The threat of anthropogenic climate change has a way of narrowing attention on the planet's health to a single cause. However, this can also serve as a distractor.
A recent commentary in Nature for 11 August 2016 reported on an analysis of threat information on more than 8000 near-threatened or threatened species from the IUCN Red List of Threatened Species. It includes both plants and animals. The study led to a somewhat surprising finding.
The biggest driver of biodiversity decline appears not not to be anthropogenic climate change. The main drivers familiar bad guys: overexploitation (commerce, recreation, subsistence) and agriculture (production of food, fodder or fuel). Only nineteen percent of the species studied are affected by the various effects of anthropogenic climate change.
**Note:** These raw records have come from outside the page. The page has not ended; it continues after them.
(* ===== verification/CString.v ===== *)
(** * The kernel's string library: [src/kernel/lib/string.c]

    Every routine is the C loop over byte memory; the theorems relate each
    loop to the range update or the list function it stands for. *)

From S2P Require Import Prelude Memory.

(** ** Definitions *)

Fixpoint memset_loop (m : mem) (cdst c i : Z) (k : nat) : mem :=
  match k with
  | O => m
  | S k' => memset_loop (upd m (cdst + i) (u8 c)) cdst c (i + 1) k'
  end.

Definition memset (m : mem) (dst c n : Z) : mem :=
  memset_loop m dst c 0 (Z.to_nat n).

Fixpoint memcmp_loop (m : mem) (s1 s2 : Z) (n : nat) : Z :=
  match n with
  | O => 0
  | S n' => if m s1 =? m s2 then memcmp_loop m (s1 + 1) (s2 + 1) n' else m s1 - m s2
  end.

Definition memcmp (m : mem) (v1 v2 n : Z) : Z := memcmp_loop m v1 v2 (Z.to_nat n).

(** [while(n-- > 0) *d++ = *s++;] and [while(n-- > 0) *--d = *--s;] *)
Fixpoint move_up (m : mem) (d s : Z) (n : nat) : mem :=
  match n with
  | O => m
  | S n' => move_up (upd m d (m s)) (d + 1) (s + 1) n'
  end.

Fixpoint move_down (m : mem) (d s : Z) (n : nat) : mem :=
  match n with
  | O => m
  | S n' => move_down (upd m (d - 1) (m (s - 1))) (d - 1) (s - 1) n'
  end.

Definition memmove (m : mem) (dst src n : Z) : mem :=
  if n =? 0 then m
  else if (src <? dst) && (dst <? src + n)
  then move_down m (dst + n) (src + n) (Z.to_nat n)
  else move_up m dst src (Z.to_nat n).

Definition memcpy (m : mem) (dst src n : Z) : mem := memmove m dst src n.

Fixpoint strncmp_loop (m : mem) (p q : Z) (n : nat) : Z :=
  match n with
  | O => 0
  | S n' =>
      if negb (m p =? 0) && (m p =? m q)
      then strncmp_loop m (p + 1) (q + 1) n'
      else u8 (m p) - u8 (m q)
  end.

Definition strncmp (m : mem) (p q n : Z) : Z := strncmp_loop m p q (Z.to_nat n).

(** [while(n-- > 0) *s++ = 0;] *)
Fixpoint zero_pad (m : mem) (s : Z) (n : nat) : mem :=
  match n with
  | O => m
  | S n' => zero_pad (upd m s 0) (s + 1) n'
  end.

(** The first loop of [strncpy] copies up to and including the NUL.  When it
    stops at the NUL, [n] has been decremented once for that byte; when it
    stops because [n] ran out, the padding loop sees [n < 0]. *)
Fixpoint strncpy_loop (m : mem) (s t : Z) (n : nat) : mem :=
  match n with
  | O => m
  | S n' =>
      let m' := upd m s (m t) in
      if m t =? 0 then zero_pad m' (s + 1) n' else strncpy_loop m' (s + 1) (t + 1) n'
  end.

Definition strncpy (m : mem) (s t n : Z) : mem := strncpy_loop m s t (Z.to_nat n).

(** [while(--n > 0 && ( *s++ = *t++) != 0) ; *s = 0;] with [n-1] iterations. *)
Fixpoint safestrcpy_loop (m : mem) (s t : Z) (n : nat) : mem :=
  match n with
  | O => upd m s 0
  | S n' =>
      let m' := upd m s (m t) in
      if m t =? 0 then upd m' (s + 1) 0 else safestrcpy_loop m' (s + 1) (t + 1) n'
  end.

Definition safestrcpy (m : mem) (s t n : Z) : mem :=
  if n <=? 0 then m else safestrcpy_loop m s t (Z.to_nat (n - 1)).

(** [strlen] scans until a NUL; [fuel] bounds the scan. *)
Fixpoint strlen_loop (fuel : nat) (m : mem) (s n : Z) : option Z :=
  match fuel with
  | O => None
  | S f => if m (s + n) =? 0 then Some n else strlen_loop f m s (n + 1)
  end.

Definition strlen (fuel : nat) (m : mem) (s : Z) : option Z := strlen_loop fuel m s 0.

(** ** [memset] is a range fill *)

Lemma memset_loop_spec m d c i k :
  0 <= i ->
  mem_eq (memset_loop m d c i k) (mem_fill m (d + i) (Z.of_nat k) (u8 c)).
Proof.
  revert m i. induction k as [|k IH]; intros m i Hi x; cbn [memset_loop].
  - unfold mem_fill. case_range; [lia|done].
  - rewrite IH by lia. unfold mem_fill, upd.
    repeat case_range; try (destruct (Z.eqb_spec x (d + i)); lia || done).
    all: destruct (Z.eqb_spec x (d + i)); [done|lia].
Qed.

(** [memset] sets exactly the [n] bytes at [dst] to the low byte of [c]. *)
Theorem memset_spec m dst c n :
  mem_eq (memset m dst c n) (mem_fill m dst (Z.max 0 n) (u8 c)).
Proof.
  unfold memset. rewrite memset_loop_spec, Z.add_0_r by lia.
  by replace (Z.of_nat (Z.to_nat n)) with (Z.max 0 n) by lia.
Qed.

(** ** [memmove] is a copy, whatever the overlap *)

Lemma move_up_spec m d s n x :
  d <= s \/ s + Z.of_nat n <= d ->
  move_up m d s n x = mem_copy m d s (Z.of_nat n) x.
Proof.
  revert m d s. induction n as [|n IH]; intros m d s H; cbn [move_up].
  - unfold mem_copy. case_range; [lia|done].
  - rewrite IH by lia. unfold mem_copy, upd.
    case_range.
    + destruct (Z.eqb_spec (x - (d + 1) + (s + 1)) d); [lia|].
      case_range; [|lia]. f_equal. lia.
    + destruct (Z.eqb_spec x d) as [->|]; case_range; try lia; f_equal; lia.
Qed.

Lemma move_down_spec m d s n x :
  s <= d \/ d + Z.of_nat n <= s ->
  move_down m (d + Z.of_nat n) (s + Z.of_nat n) n x = mem_copy m d s (Z.of_nat n) x.
Proof.
  revert m d s. induction n as [|n IH]; intros m d s H; cbn [move_down].
  - unfold mem_copy. case_range; [lia|done].
  - replace (d + Z.of_nat (S n) - 1) with (d + Z.of_nat n) by lia.
    replace (s + Z.of_nat (S n) - 1) with (s + Z.of_nat n) by lia.
    rewrite IH by lia. unfold mem_copy, upd.
    case_range.
    + destruct (Z.eqb_spec (x - d + s) (d + Z.of_nat n)); [lia|].
      case_range; [done|lia].
    + destruct (Z.eqb_spec x (d + Z.of_nat n)) as [->|]; case_range; try lia; f_equal; lia.
Qed.

Lemma memmove_copy m dst src n :
  0 <= n -> mem_eq (memmove m dst src n) (mem_copy m dst src n).
Proof.
  intros Hn x. unfold memmove. destruct (Z.eqb_spec n 0) as [->|_].
  { unfold mem_copy. case_range; [lia|done]. }
  rewrite <-(Z2Nat.id n Hn). generalize (Z.to_nat n). clear n Hn. intros n.
  rewrite Nat2Z.id.
  destruct (Z.ltb_spec src dst), (Z.ltb_spec dst (src + Z.of_nat n)); simpl;
    [apply move_down_spec | apply move_up_spec..]; lia.
Qed.

(** ** Comparisons *)

Lemma memcmp_loop_zero m p q n :
  memcmp_loop m p q n = 0 <-> mem_read m p n = mem_read m q n.
Proof.
  revert p q. induction n as [|n IH]; intros p q; cbn [memcmp_loop]; [done|].
  rewrite !mem_read_S. destruct (Z.eqb_spec (m p) (m q)) as [E|E].
  - rewrite IH. split; [intros ->; congruence|congruence].
  - split; [lia|congruence].
Qed.

(** [memcmp] is zero exactly when the two regions hold the same bytes. *)
Theorem memcmp_zero m p q n :
  memcmp m p q n = 0 <-> mem_read m p (Z.to_nat n) = mem_read m q (Z.to_nat n).
Proof. apply memcmp_loop_zero. Qed.

(** The C string at [p], cut after [n] bytes. *)
Fixpoint cstr (m : mem) (p : Z) (n : nat) : list Z :=
  match n with
  | O => []
  | S n' => if m p =? 0 then [] else m p :: cstr m (p + 1) n'
  end.

Lemma cstr_S m p n :
  cstr m p (S n) = if m p =? 0 then [] else m p :: cstr m (p + 1) n.
Proof. done. Qed.

Lemma length_cstr m p n : (length (cstr m p n) <= n)%nat.
Proof.
  revert p. induction n as [|n IH]; intros p; cbn [cstr]; [done|].
  destruct (m p =? 0); simpl; [lia|]. specialize (IH (p + 1)). lia.
Qed.

Lemma cstr_agree m1 m2 p n :
  agree m1 m2 p (Z.of_nat n) -> cstr m1 p n = cstr m2 p n.
Proof.
  revert p. induction n as [|n IH]; intros p H; cbn [cstr]; [done|].
  rewrite (H p) by lia. destruct (m2 p =? 0); [done|]. f_equal.
  apply IH. eapply agree_sub; [exact H|lia|lia].
Qed.

Definition bytes_mem (m : mem) : Prop := forall a, is_byte (m a).

Lemma strncmp_loop_zero m p q n :
  bytes_mem m -> strncmp_loop m p q n = 0 <-> cstr m p n = cstr m q n.
Proof.
  intros Hm. revert p q. induction n as [|n IH]; intros p q; cbn [strncmp_loop cstr]; [done|].
  pose proof (Hm p) as Hp. pose proof (Hm q) as Hq. unfold is_byte in *.
  destruct (Z.eqb_spec (m p) 0) as [E0|E0]; simpl.
  - rewrite !u8_small by lia. destruct (Z.eqb_spec (m q) 0) as [E1|E1]; [split; [done|lia]|].
    split; [lia|done].
  - destruct (Z.eqb_spec (m p) (m q)) as [E|E].
    + rewrite <-E. destruct (Z.eqb_spec (m p) 0); [done|]. rewrite IH.
      split; [by intros ->|by intros [= ->]].
    + rewrite !u8_small by lia. destruct (Z.eqb_spec (m q) 0); [split; [lia|done]|].
      split; [lia|]. intros [=]. congruence.
Qed.

(** ** Copies of C strings *)

Lemma zero_pad_spec m s n x :
  zero_pad m s n x = mem_fill m s (Z.of_nat n) 0 x.
Proof.
  revert m s. induction n as [|n IH]; intros m s; cbn [zero_pad].
  - unfold mem_fill. case_range; [lia|done].
  - rewrite IH. unfold mem_fill, upd. repeat case_range; try lia; try done;
      destruct (Z.eqb_spec x s); try lia; done.
Qed.

Lemma upd_agree m a v b n : a < b \/ b + n <= a -> agree (upd m a v) m b n.
Proof. intros H x Hx. unfold upd. destruct (Z.eqb_spec x a); [lia|done]. Qed.

Lemma strncpy_loop_frame m s t n x :
  ~ (s <= x < s + Z.of_nat n) -> strncpy_loop m s t n x = m x.
Proof.
  revert m s t. induction n as [|n IH]; intros m s t H; cbn [strncpy_loop]; [done|].
  assert (Hx : x <> s) by lia.
  destruct (m t =? 0).
  - rewrite zero_pad_spec. unfold mem_fill. case_range; [lia|].
    unfold upd. by destruct (Z.eqb_spec x s).
  - rewrite IH by lia. unfold upd. by destruct (Z.eqb_spec x s).
Qed.

Lemma mem_read_zeros m s n :
  (forall x, s <= x < s + Z.of_nat n -> m x = 0) -> mem_read m s n = repeat 0 n.
Proof.
  revert s. induction n as [|n IH]; intros s H; [done|].
  rewrite mem_read_S, H by lia. cbn [repeat]. f_equal. apply IH. intros. apply H. lia.
Qed.

Lemma strncpy_loop_read m s t n :
  s + Z.of_nat n <= t \/ t + Z.of_nat n <= s ->
  mem_read (strncpy_loop m s t n) s n =
  cstr m t n ++ repeat 0 (n - length (cstr m t n)).
Proof.
  revert m s t. induction n as [|n IH]; intros m s t H; cbn [strncpy_loop cstr]; [done|].
  destruct (Z.eqb_spec (m t) 0) as [E|E].
  - apply mem_read_zeros. intros x Hx. rewrite zero_pad_spec. unfold mem_fill, upd.
    case_range; [done|]. destruct (Z.eqb_spec x s); [done|lia].
  - rewrite mem_read_S, strncpy_loop_frame by lia.
    rewrite IH by lia.
    rewrite (cstr_agree (upd m s (m t)) m) by (apply upd_agree; lia).
    unfold upd. rewrite Z.eqb_refl. done.
Qed.

Lemma safestrcpy_loop_frame m s t n x :
  ~ (s <= x < s + Z.of_nat n + 1) -> safestrcpy_loop m s t n x = m x.
Proof.
  revert m s t. induction n as [|n IH]; intros m s t H; cbn [safestrcpy_loop].
  - unfold upd. destruct (Z.eqb_spec x s); [lia|done].
  - destruct (m t =? 0).
    + unfold upd. destruct (Z.eqb_spec x (s + 1)); [lia|].
      destruct (Z.eqb_spec x s); [lia|done].
    + rewrite IH by lia. unfold upd. destruct (Z.eqb_spec x s); [lia|done].
Qed.

Lemma safestrcpy_loop_read m s t n :
  s + Z.of_nat n < t \/ t + Z.of_nat n <= s ->
  cstr (safestrcpy_loop m s t n) s (S n) = cstr m t n.
Proof.
  revert m s t. induction n as [|n IH]; intros m s t H.
  - cbn [safestrcpy_loop cstr]. unfold upd. by rewrite Z.eqb_refl.
  - cbn [safestrcpy_loop]. rewrite cstr_S, (cstr_S m t).
    destruct (Z.eqb_spec (m t) 0) as [E|E].
    + unfold upd at 1. destruct (Z.eqb_spec s (s + 1)); [lia|].
      unfold upd at 1. by rewrite Z.eqb_refl, E.
    + rewrite safestrcpy_loop_frame by lia. unfold upd at 1 2. rewrite Z.eqb_refl.
      destruct (Z.eqb_spec (m t) 0); [done|]. f_equal.
      rewrite IH by lia. apply cstr_agree, upd_agree. lia.
Qed.

(** ** [strlen] *)

Lemma strlen_loop_spec fuel m s n k :
  (forall i, n <= i < k -> m (s + i) <> 0) -> m (s + k) = 0 ->
  n <= k < n + Z.of_nat fuel -> strlen_loop fuel m s n = Some k.
Proof.
  revert n. induction fuel as [|f IH]; intros n Hne H0 Hk; [lia|].
  cbn [strlen_loop]. destruct (Z.eqb_spec (m (s + n)) 0) as [E|E].
  - destruct (Z.eq_dec n k) as [->|]; [done|]. exfalso. apply (Hne n); [lia|done].
  - apply IH; [intros i Hi; apply Hne; lia|done|].
    destruct (Z.eq_dec n k) as [->|]; [congruence|lia].
Qed.

(** ** The two routines the kernel relies on most *)

(** [memmove] copies correctly whatever the overlap of the two ranges:
    afterwards the destination holds the bytes the source held before the
    call, and no other byte has changed. *)
Theorem memmove_correct m dst src n :
  0 <= n ->
  (forall i, 0 <= i < n -> memmove m dst src n (dst + i) = m (src + i)) /\
  frame (memmove m dst src n) m (fun x => dst <= x < dst + n).
Proof.
  intros Hn. pose proof (memmove_copy m dst src n Hn) as E. unfold mem_copy in E. split.
  - intros i Hi. rewrite E. case_range; [f_equal; lia|lia].
  - intros x Hx. rewrite E. case_range; [done|done].
Qed.

(** [safestrcpy] always leaves a NUL-terminated string: the first [n-1]
    bytes of the source string at most, written inside the [n] bytes of the
    destination. *)
Theorem safestrcpy_correct m s t n :
  0 < n -> s + n <= t \/ t + n <= s ->
  let m' := safestrcpy m s t n in
  cstr m' s (Z.to_nat n) = cstr m t (Z.to_nat (n - 1)) /\
  (length (cstr m' s (Z.to_nat n)) < Z.to_nat n)%nat /\
  frame m' m (fun x => s <= x < s + n).
Proof.
  intros Hn Hd. cbv zeta. unfold safestrcpy. destruct (Z.leb_spec n 0); [lia|].
  replace (Z.to_nat n) with (S (Z.to_nat (n - 1))) by lia.
  rewrite safestrcpy_loop_read by lia. split; [done|]. split.
  - pose proof (length_cstr m t (Z.to_nat (n - 1))). lia.
  - intros x Hx. apply safestrcpy_loop_frame. lia.
Qed.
|Deforestation. Image from Wikimedia Commons.|
Maxwell is a graduate student in geography, planning and environmental management. Fuller is a professor of biological sciences. Brooks is head of science and knowledge at the International Union for Conservation of Nature. Watson is a professor of geography, planning and environmental management.
The data are beautifully summarized in a table of circles of various sizes which show the number of species and the threat. The categories are overexploitation, agricultural activity, urban development, invasion and disease, pollution, system modification, climate change, human disturbance, transport and energy production. Each of these is further subdivided into sub-categories.
All studies have limitations and the authors point out three. The sample is not random. Threats are treated as discrete when in fact they are not isolate. The threats will change over time. Red List assessments are projected only over a ten-year period or three generations. This means that anthropogenic climate changes will be modest for short-lived species. The authors remind us that climate change will become more dominant in the future.
Some solutions the authors suggest are that funding actions should give priority to the largest, current threats. They note that there are effective tools already at our disposal. These include sustainable harvesting, enforcement of regulations, maintenance of international policy agreements, protection, agricultural management that includes threatened species, pesticide/fertilizer regulation, reduction of food waste, and the certification of agricultural sustainability.
The authors close by writing that conservationists, weary of tackling herculean, long-standing problems, could be forgiven for being drawn to newer ones. Nonetheless, we appeal to all concerned with the sustainability of life on Earth to take stock of the current balance of threats--and refocus their efforts on the enemies of old.
Tradition, politics and economics are formidable obstacles to some of the changes suggested above but we are learning that there are many direct benefits for us by modifying past practices, ones which are all too easily overlooked under threat of global climate change.